- What you are asked to do: In the entries that follow, the first line to write out is the one containing "most [MAX_ORDER] times. *)", and the last is the one containing "let end_aligned := page_align_down end_ in". Reproduce that stretch exactly, with nothing before or after it.

Source data
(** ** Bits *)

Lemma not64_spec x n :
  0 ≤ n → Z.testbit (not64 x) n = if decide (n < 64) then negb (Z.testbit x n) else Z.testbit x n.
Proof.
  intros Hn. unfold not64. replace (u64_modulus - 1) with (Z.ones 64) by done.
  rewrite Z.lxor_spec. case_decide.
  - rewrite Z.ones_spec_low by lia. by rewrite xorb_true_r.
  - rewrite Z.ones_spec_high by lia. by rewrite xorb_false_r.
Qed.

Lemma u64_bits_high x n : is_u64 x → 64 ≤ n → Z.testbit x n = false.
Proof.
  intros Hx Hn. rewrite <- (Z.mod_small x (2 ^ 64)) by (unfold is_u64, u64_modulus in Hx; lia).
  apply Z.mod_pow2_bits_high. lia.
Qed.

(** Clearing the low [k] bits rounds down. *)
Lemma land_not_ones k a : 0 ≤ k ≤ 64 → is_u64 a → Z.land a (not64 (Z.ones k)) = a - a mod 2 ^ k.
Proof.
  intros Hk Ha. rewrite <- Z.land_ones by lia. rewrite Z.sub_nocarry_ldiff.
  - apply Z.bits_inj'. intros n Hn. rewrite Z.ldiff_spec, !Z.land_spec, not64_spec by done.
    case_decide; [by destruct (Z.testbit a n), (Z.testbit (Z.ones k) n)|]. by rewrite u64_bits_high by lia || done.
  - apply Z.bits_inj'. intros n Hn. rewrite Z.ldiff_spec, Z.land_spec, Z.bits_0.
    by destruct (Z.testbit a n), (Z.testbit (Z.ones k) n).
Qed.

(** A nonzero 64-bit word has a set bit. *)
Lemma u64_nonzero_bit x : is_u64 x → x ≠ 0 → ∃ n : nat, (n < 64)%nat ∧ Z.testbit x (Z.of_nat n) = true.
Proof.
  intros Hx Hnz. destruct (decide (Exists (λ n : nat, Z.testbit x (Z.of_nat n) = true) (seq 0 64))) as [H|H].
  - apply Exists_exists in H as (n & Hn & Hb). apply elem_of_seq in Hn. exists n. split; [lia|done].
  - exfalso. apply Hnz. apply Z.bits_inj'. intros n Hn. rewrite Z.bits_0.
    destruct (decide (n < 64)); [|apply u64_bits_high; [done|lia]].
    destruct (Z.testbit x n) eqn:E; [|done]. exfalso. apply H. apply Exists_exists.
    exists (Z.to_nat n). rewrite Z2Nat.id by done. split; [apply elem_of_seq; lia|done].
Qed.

==

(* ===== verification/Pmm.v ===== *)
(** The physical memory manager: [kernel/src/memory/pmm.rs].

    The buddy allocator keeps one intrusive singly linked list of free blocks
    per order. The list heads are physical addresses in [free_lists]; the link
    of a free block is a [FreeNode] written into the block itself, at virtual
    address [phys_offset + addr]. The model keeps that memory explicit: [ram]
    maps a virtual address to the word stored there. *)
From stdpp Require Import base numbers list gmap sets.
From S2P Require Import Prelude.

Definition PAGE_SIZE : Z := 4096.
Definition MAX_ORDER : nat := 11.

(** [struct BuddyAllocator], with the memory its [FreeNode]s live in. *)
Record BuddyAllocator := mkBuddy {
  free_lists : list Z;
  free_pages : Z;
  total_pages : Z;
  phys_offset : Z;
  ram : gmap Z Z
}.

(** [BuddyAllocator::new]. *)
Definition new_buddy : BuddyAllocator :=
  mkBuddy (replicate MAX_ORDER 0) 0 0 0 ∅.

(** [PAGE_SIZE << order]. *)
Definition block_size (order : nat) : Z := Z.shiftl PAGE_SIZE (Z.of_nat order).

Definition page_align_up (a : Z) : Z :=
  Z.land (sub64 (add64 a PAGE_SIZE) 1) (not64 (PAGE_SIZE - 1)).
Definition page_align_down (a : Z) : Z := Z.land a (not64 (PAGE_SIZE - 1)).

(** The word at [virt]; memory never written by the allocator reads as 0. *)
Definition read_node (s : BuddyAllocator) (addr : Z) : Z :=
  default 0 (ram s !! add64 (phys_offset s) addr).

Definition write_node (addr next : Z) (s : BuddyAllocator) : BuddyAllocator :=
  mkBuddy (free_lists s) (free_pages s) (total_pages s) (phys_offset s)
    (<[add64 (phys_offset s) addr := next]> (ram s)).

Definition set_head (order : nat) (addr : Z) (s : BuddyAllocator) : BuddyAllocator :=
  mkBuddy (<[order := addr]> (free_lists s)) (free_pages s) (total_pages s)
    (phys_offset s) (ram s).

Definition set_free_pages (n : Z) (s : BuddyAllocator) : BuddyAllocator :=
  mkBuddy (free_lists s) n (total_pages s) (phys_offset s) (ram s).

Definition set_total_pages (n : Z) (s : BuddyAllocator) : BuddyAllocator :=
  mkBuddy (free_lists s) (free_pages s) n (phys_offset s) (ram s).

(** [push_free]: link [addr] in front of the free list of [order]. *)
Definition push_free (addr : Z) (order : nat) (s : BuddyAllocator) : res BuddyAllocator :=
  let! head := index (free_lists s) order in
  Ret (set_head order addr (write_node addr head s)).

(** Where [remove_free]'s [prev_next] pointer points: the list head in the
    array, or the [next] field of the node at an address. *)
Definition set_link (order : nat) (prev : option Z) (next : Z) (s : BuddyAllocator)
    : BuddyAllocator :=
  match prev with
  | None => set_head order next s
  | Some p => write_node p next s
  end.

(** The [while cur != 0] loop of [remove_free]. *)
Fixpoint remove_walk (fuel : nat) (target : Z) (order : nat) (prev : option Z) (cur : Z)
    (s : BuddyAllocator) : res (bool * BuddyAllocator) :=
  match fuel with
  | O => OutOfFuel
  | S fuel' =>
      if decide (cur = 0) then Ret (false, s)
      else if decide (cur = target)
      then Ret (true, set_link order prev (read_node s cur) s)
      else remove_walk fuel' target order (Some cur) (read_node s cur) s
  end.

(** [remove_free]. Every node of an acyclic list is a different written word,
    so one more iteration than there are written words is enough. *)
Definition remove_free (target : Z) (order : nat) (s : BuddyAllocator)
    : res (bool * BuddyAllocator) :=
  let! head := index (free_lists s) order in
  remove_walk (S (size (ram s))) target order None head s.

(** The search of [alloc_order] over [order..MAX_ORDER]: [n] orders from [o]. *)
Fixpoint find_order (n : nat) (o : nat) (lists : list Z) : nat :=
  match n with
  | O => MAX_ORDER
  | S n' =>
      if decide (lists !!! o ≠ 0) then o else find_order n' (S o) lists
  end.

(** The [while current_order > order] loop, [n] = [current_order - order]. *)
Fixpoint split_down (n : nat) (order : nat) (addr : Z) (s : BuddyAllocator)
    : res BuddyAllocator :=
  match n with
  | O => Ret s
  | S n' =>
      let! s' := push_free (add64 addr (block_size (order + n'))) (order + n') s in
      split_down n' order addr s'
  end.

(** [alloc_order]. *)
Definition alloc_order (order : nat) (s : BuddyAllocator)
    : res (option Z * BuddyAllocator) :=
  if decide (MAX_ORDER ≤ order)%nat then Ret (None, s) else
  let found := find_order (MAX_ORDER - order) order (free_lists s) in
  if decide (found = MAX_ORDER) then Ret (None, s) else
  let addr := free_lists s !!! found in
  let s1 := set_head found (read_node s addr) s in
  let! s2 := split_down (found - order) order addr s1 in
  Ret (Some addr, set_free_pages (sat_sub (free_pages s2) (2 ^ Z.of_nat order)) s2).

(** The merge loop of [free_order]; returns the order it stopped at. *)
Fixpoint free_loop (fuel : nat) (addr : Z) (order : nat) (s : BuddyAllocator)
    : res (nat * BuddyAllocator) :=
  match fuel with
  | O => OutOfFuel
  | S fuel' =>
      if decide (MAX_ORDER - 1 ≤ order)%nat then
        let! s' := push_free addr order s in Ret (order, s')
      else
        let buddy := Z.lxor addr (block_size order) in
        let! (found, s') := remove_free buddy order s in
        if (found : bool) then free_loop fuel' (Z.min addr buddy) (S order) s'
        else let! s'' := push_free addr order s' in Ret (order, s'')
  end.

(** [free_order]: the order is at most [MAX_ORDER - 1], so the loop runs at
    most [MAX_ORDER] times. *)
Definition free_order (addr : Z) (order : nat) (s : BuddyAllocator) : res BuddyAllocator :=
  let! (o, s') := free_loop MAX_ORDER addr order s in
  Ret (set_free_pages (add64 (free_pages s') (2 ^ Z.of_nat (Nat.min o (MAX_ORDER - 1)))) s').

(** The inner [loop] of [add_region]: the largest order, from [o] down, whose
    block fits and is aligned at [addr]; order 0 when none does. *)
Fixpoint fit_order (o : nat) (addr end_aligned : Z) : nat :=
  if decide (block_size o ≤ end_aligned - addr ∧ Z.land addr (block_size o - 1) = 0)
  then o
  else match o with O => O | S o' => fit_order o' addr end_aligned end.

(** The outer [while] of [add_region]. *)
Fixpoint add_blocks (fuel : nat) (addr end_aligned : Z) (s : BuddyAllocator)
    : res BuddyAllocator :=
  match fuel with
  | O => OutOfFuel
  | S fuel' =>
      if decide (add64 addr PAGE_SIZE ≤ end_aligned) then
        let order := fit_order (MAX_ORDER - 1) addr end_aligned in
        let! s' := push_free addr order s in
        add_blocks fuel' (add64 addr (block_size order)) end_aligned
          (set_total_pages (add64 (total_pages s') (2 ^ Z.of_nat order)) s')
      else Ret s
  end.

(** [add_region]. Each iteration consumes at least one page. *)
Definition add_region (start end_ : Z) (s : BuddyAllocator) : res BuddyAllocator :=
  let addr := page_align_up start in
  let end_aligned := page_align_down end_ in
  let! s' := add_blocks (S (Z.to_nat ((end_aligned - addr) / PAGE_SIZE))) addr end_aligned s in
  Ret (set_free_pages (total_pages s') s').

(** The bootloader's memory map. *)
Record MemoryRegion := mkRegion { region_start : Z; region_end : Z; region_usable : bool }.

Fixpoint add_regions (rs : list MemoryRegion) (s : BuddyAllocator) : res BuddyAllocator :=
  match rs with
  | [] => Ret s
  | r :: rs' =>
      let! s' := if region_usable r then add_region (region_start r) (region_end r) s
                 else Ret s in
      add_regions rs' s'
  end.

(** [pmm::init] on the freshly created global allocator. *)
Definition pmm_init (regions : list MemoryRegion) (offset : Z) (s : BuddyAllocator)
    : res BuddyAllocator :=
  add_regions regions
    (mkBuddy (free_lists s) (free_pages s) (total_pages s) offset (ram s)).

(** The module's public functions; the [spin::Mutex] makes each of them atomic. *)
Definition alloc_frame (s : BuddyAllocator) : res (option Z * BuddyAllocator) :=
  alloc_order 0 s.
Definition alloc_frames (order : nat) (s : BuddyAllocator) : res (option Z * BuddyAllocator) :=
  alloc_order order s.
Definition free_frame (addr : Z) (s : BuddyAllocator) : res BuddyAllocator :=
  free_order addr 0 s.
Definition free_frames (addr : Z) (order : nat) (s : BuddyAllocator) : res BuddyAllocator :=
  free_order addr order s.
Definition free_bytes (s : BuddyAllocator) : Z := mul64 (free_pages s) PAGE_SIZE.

- Response to the exercise:
    most [MAX_ORDER] times. *)
Definition free_order (addr : Z) (order : nat) (s : BuddyAllocator) : res BuddyAllocator :=
  let! (o, s') := free_loop MAX_ORDER addr order s in
  Ret (set_free_pages (add64 (free_pages s') (2 ^ Z.of_nat (Nat.min o (MAX_ORDER - 1)))) s').

(** The inner [loop] of [add_region]: the largest order, from [o] down, whose
    block fits and is aligned at [addr]; order 0 when none does. *)
Fixpoint fit_order (o : nat) (addr end_aligned : Z) : nat :=
  if decide (block_size o ≤ end_aligned - addr ∧ Z.land addr (block_size o - 1) = 0)
  then o
  else match o with O => O | S o' => fit_order o' addr end_aligned end.

(** The outer [while] of [add_region]. *)
Fixpoint add_blocks (fuel : nat) (addr end_aligned : Z) (s : BuddyAllocator)
    : res BuddyAllocator :=
  match fuel with
  | O => OutOfFuel
  | S fuel' =>
      if decide (add64 addr PAGE_SIZE ≤ end_aligned) then
        let order := fit_order (MAX_ORDER - 1) addr end_aligned in
        let! s' := push_free addr order s in
        add_blocks fuel' (add64 addr (block_size order)) end_aligned
          (set_total_pages (add64 (total_pages s') (2 ^ Z.of_nat order)) s')
      else Ret s
  end.

(** [add_region]. Each iteration consumes at least one page. *)
Definition add_region (start end_ : Z) (s : BuddyAllocator) : res BuddyAllocator :=
  let addr := page_align_up start in
  let end_aligned := page_align_down end_ in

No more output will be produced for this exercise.